Minha impressão era a de habitar uma casa fluvial, pois não havia nas imediações um único pedaço de terra que não tivesse sido coberto pelas águas. Numa tentativa de dominar a angústia que a ausência de irmã Geovana me causava, iniciei inúmeras conjecturas: tentei adivinhar as espécies de árvores que circundavam a granja, avaliei até que ponto a casa resistiria ou conseguiria se manter impermeável àquele aguaceiro, enfim, agarrei-me a essas e outras banalidades como um náufrago a um tonel flutuante. Mas uma hora depois, apesar dos meus esforços, irmã Geovana se apossou de mim como uma doença incurável. Escutava sua voz, sentia nos cabelos a maciez de suas mãos, a tristeza que um dia transferira de sua boca para a minha e que agora me umedecia os lábios. Em suma: minhas lembranças se materializavam de forma avassaladora.

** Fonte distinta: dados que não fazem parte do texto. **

(* ===== verification/Tkauth.v ===== *)
(** * The Authority Token validator (src/challenge/tkauth.go)

    Every check of a tkauth-01 response: the request, the compact token, the certificate of its
    authority, the signature and the claims, and the grant of an accepted token. *)

From S2P Require Import Prelude Status Problem Resource Base64 Netip StoreSpec Prog Host Platform Identifier Jws Compact Network Validators.

(** The bound of this package, named apart from the one of the response parser. *)
Definition challenge_maxAuthorityTokenLength : Z := Z.shiftl 16 10.
Definition maxTokenNames : nat := 100.

(** ** Documents *)

(** The atc claim of RFC 9447 section 4 with the NF profile parameters. *)
Record atcClaimJSON : Type := mkAtcClaim {
  atc_TokenType : string;
  atc_TokenValue : string;
  atc_CA : bool;
  atc_Fingerprint : string;
  atc_NFType : option string;
  atc_Names : option (list string)
}.

(** The Authority Token payload of RFC 9448 section 5; numbers are 64-bit integers. *)
Record authorityTokenJSON : Type := mkAuthorityToken {
  tok_Issuer : string;
  tok_Expires : option Z;
  tok_NotBefore : option Z;
  tok_TokenID : string;
  tok_ATC : option atcClaimJSON
}.

(** [UnmarshalStrict] (Json.v) into it, and [strings.TrimSpace] on a string with bytes above 0x7f. *)
Class TokenJSON : Type := {
  json_authorityToken : bytes → Res authorityTokenJSON;
  strings_TrimSpace : string → string
}.

(** ** Time *)

(** The seconds from January 1 of year 1 to the Unix epoch, added with wrap-around. *)
Definition unixToInternal : Z := 62135596800.
Definition time_Unix (sec : Z) : Time := (i64 (sec + unixToInternal) * Second)%Z.

(** [Time.Add], whose seconds stop short of the ends of the 64-bit range instead of wrapping. *)
Definition time_Add (t : Time) (d : Duration) : Time :=
  let sec := ((t + d) `div` Second)%Z in
  let sec := if (2 ^ 63 <=? sec)%Z then (2 ^ 63 - 1)%Z
             else if (sec <? - 2 ^ 63)%Z then (- (2 ^ 63 - 1))%Z
             else sec in
  (sec * Second + (t + d) `mod` Second)%Z.

(** ** Strings *)

(** [hex.DecodeString]. *)
Fixpoint hexDecode (s : list Z) : option bytes :=
  match s with
  | [] => Some []
  | h :: l :: s =>
      h ← hexValue h; l ← hexValue l; b ← hexDecode s; Some (zb (h * 16 + l) :: b)
  | [_] => None
  end.

Definition isSpace (c : Z) : bool := (c =? 32)%Z || ((9 <=? c)%Z && (c <=? 13)%Z).

Fixpoint dropSpaces (s : list Z) : list Z :=
  match s with
  | c :: s' => if isSpace c then dropSpaces s' else s
  | [] => []
  end.

(** ** Comparisons *)

(** Decodes an authority list from any of the base64 forms a Token Authority may emit. *)
Definition decodeAuthorityList (value : string) : option bytes :=
  match DecodeString RawURLEncoding value with
  | Some der => Some der
  | None =>
      match DecodeString URLEncoding value with
      | Some der => Some der
      | None =>
          match DecodeString RawStdEncoding value with
          | Some der => Some der
          | None => DecodeString StdEncoding value
          end
      end
  end.

(** Reports whether two base64 encodings carry the same authority list. *)
Definition sameAuthorityList (tkvalue identifier : string) : bool :=
  match decode identifier, decodeAuthorityList tkvalue with
  | Some want, Some got => got == want
  | _, _ => false
  end.

Section Tkauth.
Context `{Platform} `{CompactJSON} `{TokenJSON}.

Definition TrimSpace (s : string) : string :=
  if isASCII s then text (rev (dropSpaces (rev (dropSpaces (codes s))))) else strings_TrimSpace s.

(** Reports whether an atc fingerprint identifies the account key: the thumbprint itself or the
    hexadecimal form of the same digest. *)
Definition matchesAccountKey (fingerprint thumbprint : string) : bool :=
  if (fingerprint == thumbprint) then true
  else match decode thumbprint, Cut 32 fingerprint with
  | Some digest, (algorithm, Some value) =>
      if negb (EqualFold algorithm "SHA256") then false
      else match hexDecode (filter (λ c, c ≠ 58%Z) (codes (TrimSpace value))) with
      | Some got => got == digest
      | None => false
      end
  | _, _ => false
  end.

(** Reports whether a token value names the NF instance of a normalized identifier. *)
Definition sameNfInstance (tkvalue identifier : string) : bool :=
  match Normalize (mkIdentifier IdentifierNfInstanceID tkvalue) with
  | Ok id => id_Value id == identifier
  | Err _ => false
  end.

(** ** Configuration *)

(** [tk_Authorities] tells whether a trust source was given; the clock is a call. *)
Record TKAuthOptions : Type := mkTKAuthOptions { tk_Authorities : bool; tk_ClockSkew : Duration }.
Record TKAuth01 : Type := mkTKAuth01 { tk_skew : Duration }.

Definition NewTKAuth01 (options : TKAuthOptions) : Res TKAuth01 :=
  if negb (tk_Authorities options) || (tk_ClockSkew options <? 0)%Z
  then Err (ErrMsg "challenge: token authorities are required and the clock skew must not be negative")
  else Ok (mkTKAuth01 (if (tk_ClockSkew options =? 0)%Z then Minute else tk_ClockSkew options)).

(** ** The steps of a validation *)

(** Checks identifier scope and the captured proof before the token is parsed. *)
Definition checkTKAuthRequest (req : ValidationRequest) : Res Identifier :=
  try id := Normalize (vq_Identifier req) in
  let token := ch_Token (vq_Challenge req) in
  let thumbprint := vq_AccountKeyThumbprint req in
  if (ch_Type (vq_Challenge req) != ChallengeTKAuth01) || vq_Wildcard req ||
     ((id_Type id != IdentifierTNAuthList) && (id_Type id != IdentifierNfInstanceID))
  then Err (incorrect "identifier does not support this challenge")
  else if (String.length token <? 22)%nat || (256 <? String.length token)%nat || negb (base64URL token) ||
          negb (String.length thumbprint =? 43)%nat || negb (base64URL thumbprint) ||
          (vq_KeyAuthorization req != token +:+ "." +:+ thumbprint)
  then Err (incorrect "invalid captured key authorization")
  else if (vq_AuthorityToken req == "") || 
          (challenge_maxAuthorityTokenLength <? Z.of_nat (String.length (vq_AuthorityToken req)))%Z
  then Err (incorrect "the authority token is missing or too large")
  else Ok id.

(** Decodes the token payload and checks that the mandatory claims are present and well formed. *)
Definition parseAuthorityToken (payload : bytes) : Res authorityTokenJSON :=
  match json_authorityToken payload with
  | Err _ => Err (incorrect "the authority token payload is not a valid claim set")
  | Ok claims =>
      if (tok_Expires claims == None) then Err (incorrect "the authority token has no exp claim")
      else if (tok_TokenID claims == "") then Err (incorrect "the authority token has no jti claim")
      else match tok_ATC claims with
      | None => Err (incorrect "the authority token has no atc claim")
      | Some atc =>
          if (atc_TokenType atc == "") || (atc_TokenValue atc == "") || (atc_Fingerprint atc == "")
          then Err (incorrect "the atc claim is missing a mandatory key")
          else Ok claims
      end
  end.

(** Builds the Token Authority reference of a token and rejects a header that names none. *)
Definition authorityRef (header : CompactHeader) (issuer : string) : Res TokenAuthorityRef :=
  if (cm_X5U header != "") then
    let refused := Err (incorrect "the authority token x5u is not an https URL") in
    match url_Parse (cm_X5U header) with
    | Err _ => refused
    | Ok target =>
        if (url_Scheme target != "https") || (url_Host target == "") || url_User target then refused
        else Ok (mkTokenAuthorityRef (cm_X5U header) [] issuer (cm_KeyID header))
    end
  else if (cm_X5C header != [])
  then Ok (mkTokenAuthorityRef "" (cm_X5C header) issuer (cm_KeyID header))
  else Err (incorrect "the authority token names no token authority certificate").

(** Checks the claims of a verified token against the challenge identifier and the account key. *)
Definition checkClaims (v : TKAuth01) (claims : authorityTokenJSON) (id : Identifier) (thumbprint : string)
    (now : Time) : option error :=
  match tok_ATC claims with
  | None => Some ErrPanic
  | Some atc =>
      if negb (EqualFold (atc_TokenType atc) (IdentifierType_string (id_Type id)))
      then Some (incorrect "the authority token attests another identifier type")
      else if (id_Type id == IdentifierTNAuthList) && negb (sameAuthorityList (atc_TokenValue atc) (id_Value id))
      then Some (incorrect "the authority token attests another authority list")
      else if (id_Type id == IdentifierNfInstanceID) && negb (sameNfInstance (atc_TokenValue atc) (id_Value id))
      then Some (incorrect "the authority token attests another NF instance")
      else match tok_Expires claims with
      | None => Some ErrPanic
      | Some expires =>
          if After now (time_Add (time_Unix expires) (tk_skew v))
          then Some (incorrect "the authority token has expired")
          else if match tok_NotBefore claims with
                  | Some notBefore => Before now (time_Add (time_Unix notBefore) (- tk_skew v))
                  | None => false
                  end
          then Some (incorrect "the authority token is not valid yet")
          else if negb (matchesAccountKey (atc_Fingerprint atc) thumbprint)
          then Some (incorrect "the authority token is bound to another account key")
          else None
      end
  end.

(** Classifies and normalizes one sans entry of an NF token. *)
Definition tokenName (raw : string) : Res Identifier :=
  if HasPrefix "urn:uuid:" (ToLower raw)
  then Normalize (mkIdentifier IdentifierNfInstanceID (tail_from 9 raw))
  else if containsCodes (codes "://") (codes raw) then Normalize (mkIdentifier IdentifierURI raw)
  else if ParseAddr raw is Some _ then Normalize (mkIdentifier IdentifierIP raw)
  else Normalize (mkIdentifier IdentifierDNS raw).

(** The loop over the sans entries; [names] are the names gathered so far. *)
Fixpoint nfNames (raws : list string) (instance : Identifier) (names : list Identifier)
    : Res (list Identifier) :=
  match raws with
  | [] => Ok names
  | raw :: raws =>
      match tokenName raw with
      | Err _ =>
          Err (incorrect ("the authority token sans entry " +:+ strconv_Quote raw +:+ " is not a supported name"))
      | Ok id =>
          if (id_Type id == IdentifierNfInstanceID) && (id != instance)
          then Err (incorrect "the authority token sans name another NF instance")
          else if (id != instance) && negb (bool_decide (id ∈ names))
          then nfNames raws instance (names ++ [id])
          else nfNames raws instance names
      end
  end.

(** Returns the names and NF type an NF Certificate Authority Token grants beyond its instance. *)
Definition nfGrant (atc : atcClaimJSON) (instance : Identifier) : Res (list Identifier * string) :=
  if match atc_NFType atc with Some t => negb (ValidNFType t) | None => false end
  then Err (incorrect "the authority token nftype is not an RFC 9310 NF type")
  else
    let nfType := default "" (atc_NFType atc) in
    match atc_Names atc with
    | None => Ok ([], nfType)
    | Some raws =>
        if (maxTokenNames <? length raws)%nat
        then Err (incorrect "the authority token sans list is too long")
        else try names := nfNames raws instance [] in Ok (names, nfType)
    end.

(** ** Validation *)

(** The grant of a token whose signature and claims were accepted. *)
Definition tokenGrant (claims : authorityTokenJSON) (id : Identifier) : Res ValidationGrant :=
  match tok_Expires claims, tok_ATC claims with
  | Some expires, Some atc =>
      if (id_Type id == IdentifierNfInstanceID) then
        try granted := nfGrant atc id in
        Ok (mkValidationGrant false (time_Unix expires) granted.1 granted.2)
      else Ok (mkValidationGrant (atc_CA atc) (time_Unix expires) [] "")
  | _, _ => Err ErrPanic
  end.

(** Performs the token checks an ACME server owns at response time. A grant that comes with an
    error is the error alone. *)
Definition ValidateGrant (v : TKAuth01) (request : ValidationRequest) : Net (Res ValidationGrant) :=
  match checkTKAuthRequest request with
  | Err err => mret (Err err)
  | Ok id =>
      match ParseCompact (vq_AuthorityToken request) with
      | Err _ => mret (Err (incorrect "authority token is not a supported JWT"))
      | Ok token =>
          match (try claims := parseAuthorityToken (cmsg_Payload token) in
                 try ref := authorityRef (cmsg_Header token) (tok_Issuer claims) in
                 Ok (claims, ref)) with
          | Err err => mret (Err err)
          | Ok (claims, ref) =>
              r ← call (NetAuthority ref);
              match r with
              | Err err => mret (Err err)
              | Ok None => mret (Err (ErrMsg "challenge: the token authority source returned no certificate"))
              | Ok (Some certificate) =>
                  now ← call NetNow;
                  mret
                    (if Before now (x_NotBefore certificate) || After now (x_NotAfter certificate)
                     then Err (incorrect "the token authority certificate is not valid at this time")
                     else match CompactVerify token (x_PublicKey certificate) with
                     | Some _ => Err (incorrect "authority token signature is invalid")
                     | None =>
                         match checkClaims v claims id (vq_AccountKeyThumbprint request) now with
                         | Some err => Err err
                         | None => tokenGrant claims id
                         end
                     end)
              end
          end
      end
  end.

(** Checks the response and discards what it authorizes. *)
Definition TKAuth01_Validate (v : TKAuth01) (request : ValidationRequest) : Net (option error) :=
  r ← ValidateGrant v request; mret match r with Ok _ => None | Err err => Some err end.

End Tkauth.

(** ** A fixed trust source *)

(** Certificates by x5u URL, and those accepted as the leaf of an x5c chain; an entry may be a
    missing certificate. *)
Record StaticTokenAuthorities : Type := mkStaticTokenAuthorities {
  sta_ByURL : gmap string (option X509Certificate);
  sta_Certificates : list (option X509Certificate)
}.

Fixpoint matchLeaf (certificates : list (option X509Certificate)) (chain : list bytes)
    : Res (option X509Certificate) :=
  match certificates with
  | [] => Err (incorrect "the token authority certificate is not trusted")
  | certificate :: certificates =>
      match chain, certificate with
      | [], _ => matchLeaf certificates chain
      | _ :: _, None => Err ErrPanic
      | leaf :: _, Some cert =>
          if (x_Raw cert == leaf) then Ok certificate else matchLeaf certificates chain
      end
  end.

(** Returns the configured certificate that a token reference names. *)
Definition AuthorityCertificate (a : StaticTokenAuthorities) (ref : TokenAuthorityRef)
    : Res (option X509Certificate) :=
  if (ref_URL ref != "") then
    match sta_ByURL a !! ref_URL ref with
    | Some (Some certificate) => Ok (Some certificate)
    | _ => Err (incorrect "the token authority URL is not trusted")
    end
  else matchLeaf (sta_Certificates a) (ref_Chain ref).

De repente, levado por um súbito descontrole, abandonei a varanda e saí feito um louco pela granja, chutando a água que me impedia de correr, golpeando as árvores à minha frente, arrancando flores cuja beleza me parecia agora uma afronta à minha dor e amaldiçoando aquela que me acenara com a perspectiva de um futuro comum que jamais se cumpriria. Deus, que inventara o amor, não escapou à minha cólera - como naquela noite no terraço do convento - e contra Ele dirigi as piores ofensas, como se assim agindo pudesse amenizar o sofrimento que minha imaturidade impedia de suportar com resignação. Quando, por fim, se esgotaram tanto o meu fôlego como minha capacidade de inventar novas injúrias, tombei de quatro como um animal agonizante e nessa ridícula postura permaneci até meus músculos amolecerem, quando então mergulhei no charco.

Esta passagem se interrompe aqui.